The mechanisms underlying the pathogenesis of aortic valve calcification remain unclear. With accumulating evidence demonstrating that valve calcification recapitulates bone development, the crucial roles of noncanonical Wnt ligands WNT5a, WNT5b, and WNT11 in osteogenesis make them critical targets in the study of aortic valve calcification.Approach and Results—
Using immunohistochemistry, real-time qPCR, Western blotting, and tissue culture, we examined the tissue distribution of WNT5a, WNT5b, and WNT11 in noncalcified and calcified aortic valves and their effects on human aortic valve interstitial cells (HAVICs). Only focal strong immunostaining for WNT5a was seen in and around areas of calcification. Abundant immunostaining for WNT5b and WNT11 was seen in inflammatory cells, fibrosis, and activated myofibroblasts in areas of calcified foci.
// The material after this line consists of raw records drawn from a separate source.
(* ===== verification/Sync.v ===== *)
(** * Synchronisation with the database ([internal/engine/sync.go],
    [edge_restore.go], [pkg/pdp/embedded.go])

    The database sits behind the interface [policySyncStorage]; a call to it
    is an argument of the operation, [None] for an error.  What each event and
    each tick does is a function on the [Syncer], whose components are the
    engine, the health status and the optional snapshot store; the goroutines
    of [Start], in which other steps come between the parts of these functions,
    are in [SyncWorkers]. *)

From S2P Require Import Prelude GoStr Ast Dag Trie Evaluator Decision Parser Compiler Engine Badger.
From stdpp Require Import options.
Local Open Scope Z_scope.

(** [storage.TenantPolicyBundle]: the active policies with their sources. *)
Record TenantPolicyBundle := mkPolicyBundle {
  pb_policies : list PolicySource;
  pb_inheritances : list (string * string);
  pb_revision : Z
}.

(** [DBPolicyUpdateEvent] as far as the callback reads it. *)
Record PolicyUpdateEvent := mkEvent { ev_tenant : string; ev_revision : Z }.

Inductive SyncStatus := SyncStatusHealthy | SyncStatusDegraded | SyncStatusNotReady.
Global Instance SyncStatus_eq_dec : EqDecision SyncStatus.
Proof. solve_decision. Defined.

Record Syncer := mkSyncer {
  sy_engine : EngineWithGC;
  sy_status : SyncStatus;
  sy_badger : option BadgerStore
}.

Definition NewSyncer (e : EngineWithGC) : Syncer := mkSyncer e SyncStatusNotReady None.
Definition SetBadgerStore (s : Syncer) (b : BadgerStore) : Syncer :=
  mkSyncer (sy_engine s) (sy_status s) (Some b).
Definition setSyncStatus (s : Syncer) (st : SyncStatus) : Syncer :=
  mkSyncer (sy_engine s) st (sy_badger s).
Definition set_engine (s : Syncer) (e : EngineWithGC) : Syncer := mkSyncer e (sy_status s) (sy_badger s).

Inductive SyncError :=
| SyncLoadBundle | SyncCompile (e : SetError) | SyncAhead (received bundle : Z)
| SyncPublish (e : EngineError) | SyncSnapshot (e : SnapshotError) | SyncRevisionRead.

Definition is_stale_error (e : EngineError) : bool :=
  match e with ErrStaleRevision _ _ _ => true | ErrInheritance _ => false end.

Definition bundle_snapshot (tenantID : string) (b : TenantPolicyBundle) (at_time : Z) : PolicySnapshot :=
  mkSnapshot PolicySnapshotFormatVersion tenantID
    ((fun p => mkSnapPolicy (source_id p) (source_text p)) <$> pb_policies b)
    (pb_inheritances b) (pb_revision b) at_time.

Section Syncing.
Context `{UnicodeTable} `{RangeOrder}.

(** [SyncTenantWithRevision]: the syncer it leaves and its error.  [clock] is
    the time of the snapshot and [db_ok] the outcome of the snapshot write. *)
Definition SyncTenantWithRevision (seed : nat) (now clock : Z) (db_ok : bool)
    (bundle : option TenantPolicyBundle) (s : Syncer) (tenantID : string) (revision : Z) :
    Syncer * option SyncError :=
  match bundle with
  | None => (s, Some SyncLoadBundle)
  | Some b =>
      match CompilePolicySet (pb_policies b) with
      | Err e => (s, Some (SyncCompile e))
      | Ok compiled =>
          if pb_revision b <? revision then (s, Some (SyncAhead revision (pb_revision b)))
          else
            match gc_UpdateTenantPoliciesWithRevision seed now (sy_engine s) tenantID compiled
                    (pb_inheritances b) (pb_revision b) with
            | Err e => if is_stale_error e then (s, None) else (s, Some (SyncPublish e))
            | Ok e' =>
                let s' := set_engine s e' in
                match sy_badger s with
                | None => (s', None)
                | Some store =>
                    match SavePolicySnapshot db_ok store (bundle_snapshot tenantID b clock) with
                    | Err e => (s', Some (SyncSnapshot e))
                    | Ok store' => (SetBadgerStore s' store', None)
                    end
                end
            end
      end
  end.

Definition SyncTenant (seed : nat) (now clock : Z) (db_ok : bool) (bundle : option TenantPolicyBundle)
    (s : Syncer) (tenantID : string) : Syncer * option SyncError :=
  SyncTenantWithRevision seed now clock db_ok bundle s tenantID 0.

Definition shouldSyncRevision (current received : Z) : bool := (received =? 0) || (current <? received).

(** The event callback of [postgresEventSubscriber]. *)
Definition on_policy_event (seed : nat) (now clock : Z) (db_ok : bool) (bundle : option TenantPolicyBundle)
    (s : Syncer) (ev : PolicyUpdateEvent) : Syncer :=
  let currentRev := gc_GetTenantRevision (sy_engine s) (ev_tenant ev) in
  if negb (shouldSyncRevision currentRev (ev_revision ev)) then s
  else match SyncTenantWithRevision seed now clock db_ok bundle s (ev_tenant ev) (ev_revision ev) with
       | (s', None) => s'
       | (s', Some _) => setSyncStatus s' SyncStatusDegraded
       end.

(** The listener connected, or lost its connection. *)
Definition on_listening (s : Syncer) : Syncer := setSyncStatus s SyncStatusHealthy.
Definition on_listen_error (s : Syncer) : Syncer := setSyncStatus s SyncStatusDegraded.

(** [reconcileTenantRevision]: [dbRev] and [bundle] are the two reads. *)
Definition reconcileTenantRevision (seed : nat) (now clock : Z) (db_ok : bool) (dbRev : option Z)
    (bundle : option TenantPolicyBundle) (s : Syncer) (tenantID : string) : Syncer * option SyncError :=
  match dbRev with
  | None => (s, Some SyncRevisionRead)
  | Some r =>
      if gc_GetTenantRevision (sy_engine s) tenantID <? r
      then SyncTenantWithRevision seed now clock db_ok bundle s tenantID r
      else (s, None)
  end.

(** One tick: the tenants loaded when it starts, each with the reads made for it. *)
Definition reconcileLoadedTenants (seed : nat) (now clock : Z) (db_ok : bool)
    (reads : string -> option Z * option TenantPolicyBundle) (s : Syncer) : Syncer :=
  foldl (fun s tenantID =>
           match reconcileTenantRevision seed now clock db_ok (reads tenantID).1 (reads tenantID).2 s tenantID with
           | (s', None) => s'
           | (s', Some _) => setSyncStatus s' SyncStatusDegraded
           end) s (range_keys seed (dom (gc_state (sy_engine s)))).

(** [Readiness]: the status and whether an error is returned. *)
Fixpoint readiness_loop (db_revision : string -> option Z) (ts : list (string * TrieRoot)) :
    SyncStatus * bool :=
  match ts with
  | [] => (SyncStatusHealthy, false)
  | (tenantID, trie) :: ts' =>
      match db_revision tenantID with
      | None => (SyncStatusDegraded, true)
      | Some r => if negb (r =? Revision trie) then (SyncStatusDegraded, true)
                  else readiness_loop db_revision ts'
      end
  end.
Definition Readiness (db_revision : string -> option Z) (s : Syncer) : SyncStatus * bool :=
  if negb (bool_decide (sy_status s = SyncStatusHealthy)) then (sy_status s, true)
  else readiness_loop db_revision (map_to_list (gc_state (sy_engine s))).

(** ** Restoring the edge snapshots *)

Inductive RestoreError :=
| RestoreNotEmpty | RestoreNoSnapshots | RestoreLoad (e : SnapshotError) | RestoreMismatch (tenant : string)
| RestoreCompile (e : SetError) | RestoreBuild (e : EngineError).

Definition restore_one (seed : nat) (store : BadgerStore) (tenantID : string) :
    result RestoreError TrieRoot :=
  match LoadPolicySnapshot store tenantID with
  | Err e => Err (RestoreLoad e)
  | Ok None => Err (RestoreMismatch tenantID)
  | Ok (Some snapshot) =>
      guard? negb (bool_decide (snap_tenant snapshot = tenantID)) else RestoreMismatch tenantID;
      let sources := (fun p => mkPolicySource (sp_id p) (sp_text p)) <$> snap_policies snapshot in
      match CompilePolicySet sources with
      | Err e => Err (RestoreCompile e)
      | Ok policies =>
          map_err RestoreBuild
            (buildTenantTrie seed tenantID policies (snap_inheritances snapshot) (snap_revision snapshot))
      end
  end.

(** [RestoreEdgeSnapshots]; [ids] is the answer of [ListTenantIDs]. *)
Definition RestoreEdgeSnapshots (seed : nat) (now : Z) (e : EngineWithGC) (store : BadgerStore) :
    result RestoreError EngineWithGC :=
  guard? negb (bool_decide (gc_state e = ∅)) else RestoreNotEmpty;
  let ids := ListTenantIDs store in
  guard? bool_decide (ids = []) else RestoreNoSnapshots;
  let? tries := rmapM (fun id => let? t := restore_one seed store id in Ok (id, t)) ids in
  let e1 := with_state e (list_to_map tries) in
  Ok (foldl (fun e kt => touchTenant now e kt.1 (Z.of_nat (length (GlobalPolicies kt.2)))) e1 tries).

(** ** The embedded decision point *)

Record EmbeddedPDP := mkEmbedded { em_engine : Tenants; allowedTenants : gset string }.

Definition embedded_syncTenant (seed : nat) (bundle : option TenantPolicyBundle) (p : EmbeddedPDP)
    (tenantID : string) : result SyncError EmbeddedPDP :=
  match bundle with
  | None => Err SyncLoadBundle
  | Some b =>
      match CompilePolicySet (pb_policies b) with
      | Err e => Err (SyncCompile e)
      | Ok compiled =>
          match UpdateTenantPoliciesWithRevision seed (em_engine p) tenantID compiled
                  (pb_inheritances b) (pb_revision b) with
          | Err e => Err (SyncPublish e)
          | Ok st => Ok (mkEmbedded st (allowedTenants p))
          end
      end
  end.

(** [New]: the whitelist and the initial load of its tenants. *)
Definition embedded_New (seed : nat) (allowed : list string)
    (bundles : string -> option TenantPolicyBundle) : result SyncError EmbeddedPDP :=
  let allowedMap := list_to_set allowed in
  foldl (fun r tenantID => let? p := r in embedded_syncTenant seed (bundles tenantID) p tenantID)
    (Ok (mkEmbedded NewEngine allowedMap)) (range_keys seed allowedMap).

(** [CheckPermission]: [None] is [ErrTenantNotAllowed]. *)
Definition embedded_CheckPermission (canceled : bool) (p : EmbeddedPDP)
    (tenantID subject action resource : string) (context : gmap string string) :
    option DecisionResult :=
  if negb (bool_decide (allowedTenants p = ∅)) && negb (bool_decide (tenantID ∈ allowedTenants p))
  then None
  else Some (engine_CheckPermission canceled (em_engine p) tenantID subject action resource context).

(** A message of [redisSubscriber] whose payload decoded; errors are dropped. *)
Definition on_redis_event (seed : nat) (bundle : option TenantPolicyBundle) (p : EmbeddedPDP)
    (tenantID : string) : EmbeddedPDP :=
  if bool_decide (tenantID ∈ allowedTenants p)
  then match embedded_syncTenant seed bundle p tenantID with Ok p' => p' | Err _ => p end
  else p.

End Syncing.
(** A mutation of the policies or roles of a tenant, and whether it returned
    without an error. *)
Inductive mutation (t : string) : Database -> Database -> bool -> Prop :=
| mut_update o db id text db' r : updatePolicy o db t id text = (db', r) -> mutation t db db' (is_ok r)
| mut_publish o db id ast db' r : publishPolicy o db t id ast = (db', r) -> mutation t db db' (is_ok r)
| mut_delete o db id db' r : deletePolicy o db t id = (db', r) -> mutation t db db' (is_ok r)
| mut_roles seed o db pairs db' r : replaceRoleInheritances seed o db t pairs = (db', r) -> mutation t db db' (is_ok r).

Lemma mutation_other t db db' ok t' : mutation t db db' ok -> t' <> t -> db_tenants db' !! t' = db_tenants db !! t'.
Proof.
  assert (forall db0 pol act db2 rev, incrementTenantRevisionAndNotify db0 t pol act = Ok (db2, rev) -> t' <> t ->
    db_tenants db0 !! t' = db_tenants db !! t' -> db_tenants db2 !! t' = db_tenants db !! t') as Hinc.
  { intros db0 pol act db2 rev Hi Hne E. apply increment_ok in Hi as (cur & _ & _ & ->).
    cbn [advance db_tenants]. by rewrite lookup_insert_ne, E. }
  destruct 1 as [o db id text db' r Hc|o db id ast db' r Hc|o db id db' r Hc|seed o db pairs db' r Hc]; intros Hne.
  - unfold updatePolicy in Hc. apply transaction_cases in Hc as [->|(? & Hc)]; [done|].
    apply rbind_ok in Hc as (p & _ & Hc). case_bool_decide; [|by apply Ok_inj in Hc as [= <- _]].
    apply rbind_ok in Hc as ([db2 rev] & Hi & Hc). apply Ok_inj in Hc as [= <- _]. by apply (Hinc _ _ _ _ _ Hi Hne).
  - unfold publishPolicy in Hc. apply transaction_cases in Hc as [->|(? & Hc)]; [done|].
    apply rbind_ok in Hc as (p & _ & Hc). destruct (max_int32 <=? _); [done|].
    apply rbind_ok in Hc as ([db2 rev] & Hi & Hc). apply Ok_inj in Hc as [= <- _]. by apply (Hinc _ _ _ _ _ Hi Hne).
  - unfold deletePolicy in Hc. apply transaction_cases in Hc as [->|(? & Hc)]; [done|].
    apply rbind_ok in Hc as (p & _ & Hc).
    apply rbind_ok in Hc as ([db2 rev] & Hi & Hc). apply Ok_inj in Hc as [= <- _]. by apply (Hinc _ _ _ _ _ Hi Hne).
  - unfold replaceRoleInheritances in Hc. destruct (validateRoleInheritances seed pairs); [|by injection Hc as <- _].
    apply transaction_cases in Hc as [->|(? & Hc)]; [done|]. destruct (negb _); [done|].
    apply rbind_ok in Hc as ([db2 rev] & Hi & Hc). apply Ok_inj in Hc as [= <- _]. by apply (Hinc _ _ _ _ _ Hi Hne).
Qed.

(** A writer that passed [fence_begin]: where it is in [fencedPolicyMutation]. *)
Inductive WriterPhase := WriterFenced | WriterMutated | WriterRead (revision : Z).

(** [fs_boot] keeps, for a row a decision put there and no writer has replaced,
    the revision the decision passed and the revision of the database then. *)
Record FenceSystem := mkFenceSystem {
  fs_db : Database;
  fs_erp : ErpDatabase;
  fs_writers : gmap string (string * WriterPhase);
  fs_boot : gmap string (Z * option Z)
}.

Definition boot_after (db : Database) (e e' : ErpDatabase) (t : string) (revision : Z) (bs : gmap string (Z * option Z)) :
    gmap string (Z * option Z) :=
  match erp_policies e !! t, erp_policies e' !! t with
  | None, Some _ => <[t := (revision, db_tenants db !! t)]> bs
  | _, _ => bs
  end.

(** Every writer of policies and roles goes through the fence; a writer that
    returns an error, or dies, leaves its row as it is.  A decision bootstraps
    an absent row with whatever revision the node answered at: [CheckAccess]
    passes the revision in memory, or zero for a tenant it does not hold. *)
Inductive fence_step : FenceSystem -> FenceSystem -> Prop :=
| fence_enter o db e ws bs token t e' r :
    ws !! token = None -> (forall t' row, erp_policies e !! t' = Some row -> fence_publication row <> Some token) ->
    fence_begin o e t token = (e', r) ->
    fence_step (mkFenceSystem db e ws bs)
      (if is_ok r then mkFenceSystem db e' (<[token := (t, WriterFenced)]> ws) (delete t bs) else mkFenceSystem db e' ws bs)
| fence_mutate db e ws bs token t db' ok :
    ws !! token = Some (t, WriterFenced) -> mutation t db db' ok ->
    fence_step (mkFenceSystem db e ws bs)
      (mkFenceSystem db' e (if ok : bool then <[token := (t, WriterMutated)]> ws else delete token ws) bs)
| fence_read db e ws bs token t revision :
    ws !! token = Some (t, WriterMutated) -> db_tenants db !! t = Some revision ->
    fence_step (mkFenceSystem db e ws bs) (mkFenceSystem db e (<[token := (t, WriterRead revision)]> ws) bs)
| fence_leave o db e ws bs token t revision e' r :
    ws !! token = Some (t, WriterRead revision) -> fence_end o e t token revision = (e', r) ->
    fence_step (mkFenceSystem db e ws bs) (mkFenceSystem db e' (delete token ws) bs)
| fence_crash db e ws bs token : fence_step (mkFenceSystem db e ws bs) (mkFenceSystem db e (delete token ws) bs)
| fence_ensure o db e ws bs t revision e' r :
    EnsureERPPolicyRevision o e t revision = (e', r) ->
    fence_step (mkFenceSystem db e ws bs) (mkFenceSystem db e' ws (boot_after db e e' t revision bs))
| fence_tenant o id db e ws bs name db' r :
    CreateTenant o id db name = (db', r) -> fence_step (mkFenceSystem db e ws bs) (mkFenceSystem db' e ws bs).
Example root_may_read : resp_decision <$> to_option read_call.2 = Some DecisionAllow.
Proof. vm_compute. reflexivity. Qed.
Example stranger_is_refused :
  (CheckAccess None (call_at 1800000100) service (bearer "eve-token") None (read_report ∅)).2 = Err Unauthenticated.
Proof. vm_compute. reflexivity. Qed.

(** ** Witnesses of the gRPC service *)

Definition service_trie : TrieRoot := default (NewTrieRoot "none") (gc_state service_engine !! "t").
Lemma service_trie_ok : represents "t" (mkBundle service_policies sample_pairs 5) service_trie.
Proof. apply (buildTenantTrie_ok 0). vm_compute. reflexivity. Qed.

Lemma access_answer_justified_witness : exists v claims subject,
  gs_jwt service = Some v /\ authentic (1800000100 * nanosecond) v claims "t" subject
  /\ (answer_of revokedDecision read_call = revokedDecision
      \/ exists r2 r, answer_of revokedDecision read_call = access_response r "" /\
           answers_for (mkBundle service_policies sample_pairs 5) (mkRequest subject "READ" "file:report" (cr_Context r2)) r).
Proof.
  destruct (access_answer_justified None (call_at 1800000100) service read_call.1 (bearer "root-token") None
    (read_report ∅) (answer_of revokedDecision read_call)) as (v & claims & subject & Hv & Ha & Hcase).
  - exact read_call_ok.
  - exists v, claims, subject. split; [exact Hv|]. split; [exact Ha|].
    destruct Hcase as [[Hr _]|(r2 & r & _ & Hr & _ & Hasked)]; [left; exact Hr|right].
    exists r2, r. split; [exact Hr|].
    assert (asked_trie None (call_at 1800000100) service "t" = Some service_trie) as Et by (vm_compute; reflexivity).
    destruct Hasked as [[_ [H|[H|H]]]|(t & Ht & Hans)].
    + vm_compute in H. discriminate H.
    + vm_compute in H. discriminate H.
    + change (cr_TenantId (read_report ∅)) with "t"%string in H. rewrite Et in H. discriminate H.
    + change (cr_TenantId (read_report ∅)) with "t"%string in Ht, Hans. 
      assert (t = service_trie) as -> by (apply (inj Some); etransitivity; [symmetry; exact Ht|exact Et]).
      rewrite <- (and_leaked_nil (mkBundle service_policies sample_pairs 5)).
      apply Hans; [apply represents_and_nil, service_trie_ok|]. intros Hh. vm_compute in Hh. discriminate Hh.
Defined.

Lemma evaluated_answers_audited_witness :
  (answer_of revokedDecision read_call = revokedDecision /\ gs_audit read_call.1 = Some [])
  \/ exists entry, gs_audit read_call.1 = Some ([] ++ [entry]) /\ au_tenant entry = "t"%string
       /\ au_decision entry = resp_decision (answer_of revokedDecision read_call)
       /\ au_policy entry = resp_policy (answer_of revokedDecision read_call)
       /\ resp_advice (answer_of revokedDecision read_call) !! "erp.policy_revision"%string
          = Some (FormatInt (au_revision entry)).
Proof.
  exact (evaluated_answers_audited None (call_at 1800000100) service read_call.1 (bearer "root-token") None
    (read_report ∅) (Ok (answer_of revokedDecision read_call)) [] eq_refl read_call_ok).
Defined.

Definition revoke_call : GRPCServer Stores * result Code Z :=
  RevokeDelegation (call_at 1800000200) service (bearer "root-token") (mkRevokeRequest "t" "42" "role:root").
Definition refused_call : GRPCServer Stores * result Code CheckAccessResponse :=
  CheckAccess None (call_at 1800000300) revoke_call.1 (bearer "root-token") None (under_grant "42").

Example ready_and_empty : (IsRevoked (1800000300 * nanosecond) loaded_manager "t" "42").2 = false
  /\ RevocationReady loaded_manager = true.
Proof. vm_compute. by split. Qed.

Lemma revoked_grant_denied_witness : answer_of (access_response (mkDecision 0 DecisionAllow ReasonAllowPermit [] []) "") refused_call = revokedDecision.
Proof.
  eapply (revoked_grant_denied None (call_at 1800000200) (call_at 1800000300) service revoke_call.1 revoke_call.1 refused_call.1
    (bearer "root-token") (bearer "root-token") None (mkRevokeRequest "t" "42" "role:root") (under_grant "42")
    (answer_of 0 revoke_call) _ golden_manager [EvWatch; EvSnapshot (1800000000 * nanosecond) []] []).
  - split; reflexivity.
  - reflexivity.
  - intros db [= <-]. apply map_Forall_empty.
  - apply (bool_decide_unpack _). vm_compute. exact I.
  - apply answer_of_ok. vm_compute. reflexivity.
  - eexists. split; [vm_compute; reflexivity|]. vm_compute. reflexivity.
  - apply (bool_decide_unpack _). vm_compute. exact I.
  - apply (bool_decide_unpack _). vm_compute. exact I.
  - vm_compute. split; reflexivity.
  - apply answer_of_ok. vm_compute. reflexivity.
Defined.

Definition approval_request : IssueRequest :=
  mkIssueRequest "t" 7 (ac_ApprovalID sample_capability) (ac_IntentHash sample_capability)
    (ac_StateWitness sample_capability) (ac_CommandID sample_capability) 81 "user:bob" "agent:procurement_copilot"
    "user:alice" 9 "purchase_order:42" 1800003000 ∅.
Definition approval_call : GRPCServer Stores * result Code ProtoCapability :=
  IssueApprovalCapability None (call_at 1800000100) service (bearer "carol-token") approval_request.
Definition no_capability : ProtoCapability :=
  approvalCapabilityToProto sample_capability (mkEnvelope "" "" [] []).
Definition issued_approval : ProtoCapability := answer_of no_capability approval_call.

Definition claims_of (token : string) : MapClaims :=
  match validateTenantAndGetClaims (1800000100 * nanosecond) (gs_jwt service) (bearer token) "t" with
  | Ok claims => claims
  | Err _ => ∅
  end.
Lemma claims_ok (r : result Code MapClaims) : is_ok r = true -> r = Ok (match r with Ok c => c | Err _ => ∅ end).
Proof. by destruct r. Qed.

Lemma issued_approval_verifies_witness :
  VerifyApprovalCapability (call_at 1800000200) service (bearer "carol-token") "t" (Some issued_approval) = Ok true
  /\ pc_ExpiresAt issued_approval <= 1800003000.
Proof.
  destruct (issued_approval_verifies None (call_at 1800000100) (call_at 1800000200) service approval_call.1 service
    (bearer "carol-token") (bearer "carol-token") approval_request issued_approval "approval-1" sample_keys
    (3600 * nanosecond) sample_approvals sample_approvals (claims_of "carol-token")) as (Hv & Hx & _).
  - vm_compute. reflexivity.
  - reflexivity.
  - apply answer_of_ok. vm_compute. reflexivity.
  - apply claims_ok. vm_compute. reflexivity.
  - reflexivity.
  - vm_compute. reflexivity.
  - apply claims_ok. vm_compute. reflexivity.
  - reflexivity.
  - apply (bool_decide_unpack _). vm_compute. exact I.
  - split; [exact Hv|exact Hx].
Defined.

Definition vault_request : CheckAccessRequest := mkCheckAccess "t" "" "READ" "file:vault" ∅.
Definition explain_call : GRPCServer Stores * result Code ExplainResponse :=
  ExplainDecision None (call_at 1800000100) service (bearer "root-token") vault_request.
Definition explained : ExplainResponse := answer_of (mkExplain DecisionAllow None []) explain_call.

Example vault_explained : ex_decision explained = DecisionDeny
  /\ pm_PolicyId <$> ex_matched explained = ["permit-admin"; "forbid-vault"].
Proof. vm_compute. by split. Qed.

Lemma explanation_accounts_for_decision_witness : ex_decision explained = DecisionAllow <->
  (exists pm, pm ∈ ex_matched explained /\ pm_Effect pm = EffectPermit)
  /\ forall pm, pm ∈ ex_matched explained -> pm_Effect pm <> EffectForbid.
Proof.
  apply (explanation_accounts_for_decision None (call_at 1800000100) service explain_call.1 (bearer "root-token")
    vault_request explained service_trie).
  - apply answer_of_ok. vm_compute. reflexivity.
  - split; reflexivity.
  - reflexivity.
  - vm_compute. reflexivity.
Defined.

(** ** Witnesses of the HTTP service *)

Definition validator : JWTValidator := NewJWTValidator "" "" "".
Definition publish_outcome (st : Stores) : Stores * HttpOutcome :=
  handlePublishPolicy (fun _ => Some "{}"%string) true "w-1" (mkFenceOutcomes TxCommitted true TxCommitted) TxCommitted
    st "t" "p-1".
Definition publish_route (token : string) : Stores * HttpOutcome :=
  serve_publish (fun _ => Some "{}"%string) (1800000100 * nanosecond) (Some validator) ("Bearer " +:+ token) "t" "p-1" "w-1"
    true (mkFenceOutcomes TxCommitted true TxCommitted) TxCommitted service_stores.

Example root_publishes : (publish_route "root-token").2 = Respond 200 (BodyPublished 2).
Proof. vm_compute. reflexivity. Qed.
Example carol_may_not_publish : publish_route "carol-token" = (service_stores, fail_with 403).
Proof. vm_compute. reflexivity. Qed.

Lemma protected_route_witness :
  (exists v claims subject, Some validator = Some v /\ authentic (1800000100 * nanosecond) v claims "t" subject
     /\ HasPermission claims "policy:write" = true /\ publish_route "carol-token" = publish_outcome service_stores)
  \/ exists status, status ∈ [401; 403; 500] /\ publish_route "carol-token" = (service_stores, fail_with status).
Proof.
  exact (protected_route (1800000100 * nanosecond) (Some validator) "Bearer carol-token" "t" "policy:write"
    service_stores publish_outcome ltac:(discriminate)).
Defined.

(** What the middleware gives the handler. *)
Definition root_identity : authenticatedIdentity :=
  mkIdentity "t" "role:root" (claim_attributes (claims_of "root-token")) (claims_of "root-token").

Lemma http_decides_like_grpc_witness : exists e r,
  handleDecisions None 0 (1800000100 * nanosecond) false false service_engine (Some root_identity)
    (Some (mkDecisionRequest "t" "" "READ" "file:report" {["delegation_chain"%string := "role:root"%string]}))
  = (e, Respond 200 (BodyDecision (resp_decision (answer_of revokedDecision read_call))
                       (resp_policy (answer_of revokedDecision read_call)) r))
  /\ resp_obligations (answer_of revokedDecision read_call) = protocolObligations r.
Proof.
  apply (http_decides_like_grpc None (call_at 1800000100) service read_call.1 (bearer "root-token") None (read_report ∅)
    (answer_of revokedDecision read_call) root_identity).
  - exact read_call_ok.
  - reflexivity.
  - split; [apply claims_ok; vm_compute; reflexivity|]. split; [reflexivity|]. split; [vm_compute; reflexivity|reflexivity].
Defined.

(** A grant that is revoked and without any proof is refused over gRPC and
    allowed over HTTP: the HTTP endpoints look at neither. *)
Theorem http_ignores_revocation :
  (CheckAccess None (call_at 1800000300) revoke_call.1 (bearer "root-token") None (under_grant "42")).2 = Ok revokedDecision
  /\ (serve_decisions None 0 (1800000300 * nanosecond) (1800000300 * nanosecond) false false (gs_jwt revoke_call.1)
        "Bearer root-token" (gs_engine revoke_call.1)
        (Some (mkDecisionRequest "t" "" "READ" "file:report" (cr_Context (under_grant "42"))))).2
     = Respond 200 (BodyDecision DecisionAllow "permit-admin" []).
Proof. split; vm_compute; reflexivity. Qed.

(** Two statements in one text: both parse and compile, the handler publishes
    the text, and the tenant cannot be loaded any more. *)
Definition two_statements : string := permit_text +:+ permit_text.
Definition poisoned : Stores := (publish_outcome (mkStores (policy_db two_statements) None)).1.

Lemma published_text_loads_iff_single_witness : exists p node rest,
  find_policy (policy_db two_statements) "t" "p-1" = Ok p /\ ParseText (dbp_PolicyText p) = Some (node :: rest, [])
  /\ is_ok (compile_source (mkPolicySource "p-1" (dbp_PolicyText p))) = bool_decide (rest = [])
  /\ (rest <> [] -> forall seed b, GetTenantPolicyBundle seed true (st_db poisoned) "t" = Ok b ->
        is_ok (CompilePolicySet (pb_policies b)) = false).
Proof.
  apply (published_text_loads_iff_single (fun _ => Some "{}"%string) true "w-1"
    (mkFenceOutcomes TxCommitted true TxCommitted) TxCommitted (mkStores (policy_db two_statements) None) poisoned "t" "p-1" 2).
  vm_compute. reflexivity.
Defined.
There was significant correlation between WNT5b and WNT11 overall staining and presence of calcification, lipid score, fibrosis, and microvessels (P<0.05). Real-time qPCR and Western blotting revealed abundant expression of both Wnts in stenotic aortic valves, particularly in bicuspid valves. Incubation of HAVICs from noncalcified valves with the 3 noncanonical Wnts significantly increased cell apoptosis and calcification (P<0.05). Treatment of HAVICs with the mitogen-activated protein kinase-38β and GSK3β inhibitors significantly reduced their mineralization (P<0.01). Raman spectroscopy identified the inorganic phosphate deposits as hydroxyapatite and showed a significant increase in hydroxyapatite deposition in HAVICs in response to WNT5a and WNT11 (P<0.05). Similar crystallinity was seen in the deposits found in HAVICs treated with Wnts and in calcified human aortic valves.Conclusions—
These findings suggest a potential role for noncanonical Wnt signaling in the pathogenesis of aortic valve calcification.